VENDREDI 17 AVRIL 2020
Mon prénom? Usain. Mon métier? Coureur de fond, sprinter à mes heures perdues. Mes collègues me surnomment « Le Bolt » en référence à l’athlète intersidéral et à ma fâcheuse manie de galoper aux quatre coins du hangar. Je cours, je cours. Ça fait quatre semaines que je cours comme un barjo. Un marathon en comparaison c’est clairement de la gnognote. Je bosse pour le service logistique de la Croix Rouge de Belgique depuis trois ans. J’adore mon boulot, on est tout le temps dans l’action et j’aime bien me sentir utile. Concrètement, j’assure la gestion des stocks et je dispatche le matériel dans toutes les entités de la Croix Rouge en Belgique. En temps normal, on assure les commandes et les livraisons de matériel médical pour les secours mais aussi pour les actions sociales d’aide aux plus démunis, pour les formations de secourisme… Là, depuis le début de la crise sanitaire, l’action on se la prend en pleine face. BOUM! Comme une poussée d’adrénaline qui ne descend pas.
Samedi 14 mars – 9h
La tête dans le coaltar, je chope un mug de café, réunion expresse, pression maximale. Bosser un samedi? on aura tout vu… Crétin de coronavirus. Le confinement a été annoncé hier. La maladie est aux portes du pays. On nous dit que les hôpitaux vont être rapidement saturés. C’est ici exactement que le gymkhana commence. Nous sommes l’un des premiers maillons de la chaine. Et cette course je veux la gagner. GO.
Lundi 16 mars – 7h30
Trois de mes collègues se sont relayés ce week-end. Maintenant je les appelle les frères Borlée. Tel est pris qui croyait prendre. On aime bien se chambrer dans le hangar, surtout en ce moment, ça fait redescendre la pression. On a mis un système de garde en place, comme les médecins: les collègues sur le terrain nous appellent, il leur manque des civières, on court, on charge, c’est parti. On est disponible H24, 7 jours sur 7. C’est comme ça qu’on va plier l’adversaire. BAM.
Vendredi 20 mars – 20h30
Crétin de Coronavirus. Quelle semaine de zinzin. Pour être franc, on était pas prêts, pas suffisamment armés. Quarante pour-cent du personnel logistique est absent (maladie, enfants à la maison, bénévoles de plus de 60 ans écartés). On trouve du renfort, toujours, plus . Tous les postes de secours du pays sont en suractivité.

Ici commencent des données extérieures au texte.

(** * cryptobot-go: webhook verification, request encoding and validation

    A shallow embedding of the Go package [cryptobot] (client of the Crypto
    Pay API) and the properties of its webhook verifier, of its list-field
    encoding, of its response envelope handling and of its validation rules.

    Go values are modelled as follows.
    - [string] is a sequence of bytes: Rocq's [string]; [len] counts bytes.
    - [[]byte] is [list byte].
    - [int64] is [Z]; the code only compares and prints such values.
    - [error] is the inductive [error] below, the interface value ([nil] or
      an error) is [option error], and a Go result [(T, error)] is a pair.
    - slices are lists: [append] adds at the end, [make([]T, n)] is [n]
      zero values.
    - [http.Header] is a finite map from canonical keys to lists of values.
    - effects (reading a body, calling encoding/json, sending a request) are
      recorded in a trace threaded through the [IO] monad. *)

From Stdlib Require Import ZArith List String Ascii Bool Lia.
From Stdlib Require Import Strings.Byte.
From stdpp Require Import base option gmap strings.
Import ListNotations.

Set Warnings "-register-all".

Local Open Scope Z_scope.
Local Open Scope string_scope.
Local Open Scope list_scope.

(** ** Bytes and strings *)

Definition byte_to_Z (b : byte) : Z := Z.of_N (Byte.to_N b).

Definition byte_of_Z (z : Z) : byte :=
  match Byte.of_N (Z.to_N (z mod 256)) with
  | Some b => b
  | None => x00
  end.

(** [[]byte(s)] and [string(b)]. *)
Definition bytes_of_string (s : string) : list byte := list_byte_of_string s.
Definition string_of_bytes (b : list byte) : string := string_of_list_byte b.

(** [len(s)] for a Go string. *)
Definition len (s : string) : Z := Z.of_nat (String.length s).

(** ** crypto/sha256 (FIPS 180-4), on 32-bit words held in [Z] *)

Module sha256.

Definition w32 (x : Z) : Z := x mod 2 ^ 32.
Definition add32 (x y : Z) : Z := w32 (x + y).
Definition rotr (n x : Z) : Z :=
  Z.lor (Z.shiftr x n) (w32 (Z.shiftl x (32 - n))).
Definition not32 (x : Z) : Z := Z.lxor x 0xffffffff.

Definition Ch (x y z : Z) : Z := Z.lxor (Z.land x y) (Z.land (not32 x) z).
Definition Maj (x y z : Z) : Z :=
  Z.lxor (Z.lxor (Z.land x y) (Z.land x z)) (Z.land y z).
Definition Sigma0 (x : Z) : Z := Z.lxor (Z.lxor (rotr 2 x) (rotr 13 x)) (rotr 22 x).
Definition Sigma1 (x : Z) : Z := Z.lxor (Z.lxor (rotr 6 x) (rotr 11 x)) (rotr 25 x).
Definition sigma0 (x : Z) : Z := Z.lxor (Z.lxor (rotr 7 x) (rotr 18 x)) (Z.shiftr x 3).
Definition sigma1 (x : Z) : Z := Z.lxor (Z.lxor (rotr 17 x) (rotr 19 x)) (Z.shiftr x 10).

(** The round constants are the first 32 bits of the fractional parts of the
    cube roots of the first 64 primes, the initial state those of the square
    roots of the first 8. *)
Definition primes : list Z :=
  [2; 3; 5; 7; 11; 13; 17; 19; 23; 29; 31; 37; 41; 43; 47; 53; 59; 61; 67; 71; 73; 79;
   83; 89; 97; 101; 103; 107; 109; 113; 127; 131; 137; 139; 149; 151; 157; 163; 167;
   173; 179; 181; 191; 193; 197; 199; 211; 223; 227; 229; 233; 239; 241; 251; 257;
   263; 269; 271; 277; 281; 283; 293; 307; 311].

(** The integer cube root of [x], found bit by bit from [2 ^ bits] down. *)
Fixpoint cube_root (bits : nat) (x acc : Z) : Z :=
  match bits with
  | O => acc
  | S bits' =>
      let c := acc + 2 ^ Z.of_nat bits' in
      if (c * c * c <=? x)%Z then cube_root bits' x c else cube_root bits' x acc
  end.

Definition K : list Z :=
  Eval vm_compute in map (fun p => w32 (cube_root 36 (p * 2 ^ 96) 0)) primes.

Definition H0 : list Z :=
  Eval vm_compute in map (fun p => w32 (Z.sqrt (p * 2 ^ 64))) (firstn 8 primes).

(** Big-endian bytes of a word and back. *)
Definition be_bytes (n : nat) (x : Z) : list Z :=
  map (fun i => Z.land (Z.shiftr x (8 * Z.of_nat i)) 0xff) (rev (seq 0 n)).
Definition be_word (bs : list Z) : Z :=
  fold_left (fun acc b => Z.lor (Z.shiftl acc 8) b) bs 0.

(** Padding: the bit 1, zeros up to 56 modulo 64, the length in bits on
    eight bytes. *)
Definition pad (msg : list Z) : list Z :=
  let l := Z.of_nat (length msg) in
  let k := (55 - l) mod 64 in
  msg ++ [0x80] ++ repeat 0 (Z.to_nat k) ++ be_bytes 8 (8 * l).

Fixpoint chunks (fuel n : nat) {A} (l : list A) : list (list A) :=
  match fuel with
  | O => []
  | S fuel' =>
      match l with
      | [] => []
      | _ => firstn n l :: chunks fuel' n (skipn n l)
      end
  end.

(** The message schedule, most recent word first. *)
Fixpoint schedule (n : nat) (ws : list Z) : list Z :=
  match n with
  | O => ws
  | S n' =>
      let x := add32 (add32 (sigma1 (nth 1 ws 0)) (nth 6 ws 0))
                     (add32 (sigma0 (nth 14 ws 0)) (nth 15 ws 0)) in
      schedule n' (x :: ws)
  end.

Definition round (st : list Z) (kw : Z * Z) : list Z :=
  match st with
  | [a; b; c; d; e; f; g; h] =>
      let t1 := add32 (add32 (add32 h (Sigma1 e)) (add32 (Ch e f g) (fst kw))) (snd kw) in
      let t2 := add32 (Sigma0 a) (Maj a b c) in
      [add32 t1 t2; a; b; c; add32 d t1; e; f; g]
  | _ => st
  end.

Definition block (st : list Z) (blk : list Z) : list Z :=
  let w16 := map be_word (chunks 16 4 blk) in
  let ws := rev (schedule 48 (rev w16)) in
  let st' := fold_left round (combine K ws) st in
  map (fun p => add32 (fst p) (snd p)) (combine st st').

Definition digest (msg : list Z) : list Z :=
  let p := pad msg in
  let st := fold_left block (chunks (length p) 64 p) H0 in
  concat (map (be_bytes 4) st).

Definition BlockSize : nat := 64.

(** [sha256.Sum256(data)]. *)
Definition Sum256 (data : list byte) : list byte :=
  map byte_of_Z (digest (map byte_to_Z data)).

End sha256.

(** ** crypto/hmac with SHA-256 (RFC 2104) *)

Module hmac.

(** The state of [hmac.New(sha256.New, key)]: the key and what was
    written so far. *)
Record t := { key : list byte; written : list byte }.

Definition New (k : list byte) : t := {| key := k; written := [] |}.

Definition block_key (k : list byte) : list Z :=
  let k' := if (sha256.BlockSize <? length k)%nat then sha256.Sum256 k else k in
  let kz := map byte_to_Z k' in
  kz ++ repeat 0 (sha256.BlockSize - length kz).

Definition Sum (h : t) (b : list byte) : list byte :=
  let k := block_key (key h) in
  let ipad := map (fun x => Z.lxor x 0x36) k in
  let opad := map (fun x => Z.lxor x 0x5c) k in
  let inner := sha256.digest (ipad ++ map byte_to_Z (written h)) in
  b ++ map byte_of_Z (sha256.digest (opad ++ inner)).

End hmac.

(** [fmt.Sprintf("%x", b)] for a byte slice: two lowercase hexadecimal
    digits per byte. *)
Definition hex_digit (z : Z) : ascii :=
  nth (Z.to_nat z) (list_ascii_of_string "0123456789abcdef") "0"%char.

Fixpoint fmt_Sprintf_x (b : list byte) : string :=
  match b with
  | [] => EmptyString
  | c :: b' =>
      let z := byte_to_Z c in
      String (hex_digit (z / 16)) (String (hex_digit (z mod 16)) (fmt_Sprintf_x b'))
  end.


(** ** Errors

    [errors.New], [fmt.Errorf] with a wrapping verb, [errors.Join], and the
    errors that come out of the standard library ([io], [net/http],
    [net/url], [encoding/json]), which the code only passes on. *)

Inductive error : Type :=
| errors_New (text : string)
| fmt_Errorf (format : string) (wrapped : error)
| errors_Join (errs : list error)
| lib_error (text : string).

(** [append(s, x)] and [make([]string, n)]. *)
Definition append {A} (s : list A) (x : A) : list A := s ++ [x].
Definition make_strings (n : nat) : list string := repeat "" n.

(** [strings.Join(elems, sep)]. *)
Fixpoint strings_Join (elems : list string) (sep : string) : string :=
  match elems with
  | [] => ""
  | [x] => x
  | x :: rest => x ++ sep ++ strings_Join rest sep
  end.

(** [strconv.FormatInt(i, 10)]. *)
Fixpoint digits (fuel : nat) (p : Z) (acc : string) : string :=
  match fuel with
  | O => acc
  | S fuel' =>
      let acc' := String (ascii_of_nat (48 + Z.to_nat (p mod 10))) acc in
      if (p <? 10)%Z then acc' else digits fuel' (p / 10) acc'
  end.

Ils réclament des combinaisons, des lunettes, des gants, des masques, toujours, plus. Il faut déposer des kits d’hygiène pour le parc Maximilien, livrer une tente à la clinique de Saint-Vith, installer un hôpital de campagne devant les urgences de Saint-Pierre, toujours, plus. Soit, on ne s’est pas laissé abattre. Une semaine de réorganisation totale, de remise en cause, d’adaptation. La lutte est sans relâche. Je suis de garde à la permanence ce dimanche, j’ai 24 heures pour serrer ma Loubna dans les bras. Elle ne voit presque plus son papa. GO. Douceur.
Lundi 30 Mars – 8h
Les semaines sont longues, mais ça y est, le service logistique performe, on carbure à plein régime. On a complètement réadapté nos méthodes de fonctionnement pour optimiser les deux secteurs toujours en activité (santé et aide alimentaire). L’équipe maîtrise l’ensemble des flux. On n’est pas à l’abri de nouvelles montées en puissance. On s’adapte chaque jour. La logistique est dans les starting-block quoi qu’il arrive, quoi qu’il en coûte. C’est un vrai sport d’équipe, la cohésion est forte, la solidarité est énorme. Ça me dope, c’est la meilleure des cames.
Mercredi 15 avril – 20h
Je rentre chez moi à pieds, je suis vidé mais j’ai besoin de ce sas de décompression avant de retrouver ma famille. C’est très abrupt de passer sa vie dans un tourbillon et de rentrer dans un cocon presque trop calme. J’entends le bruit sourd des applaudissements qui montent, le peuple est à ses fenêtres, je sais qu’ils sont là aussi pour moi. Je pleure. Surmenage ou émotion, mes sentiments sont confus. Crétin de coronavirus. Je suis conscient que la course est loin d’être finie. Je n’ai pas peur : je suis Usain, coureur de fond pour la Croix Rouge.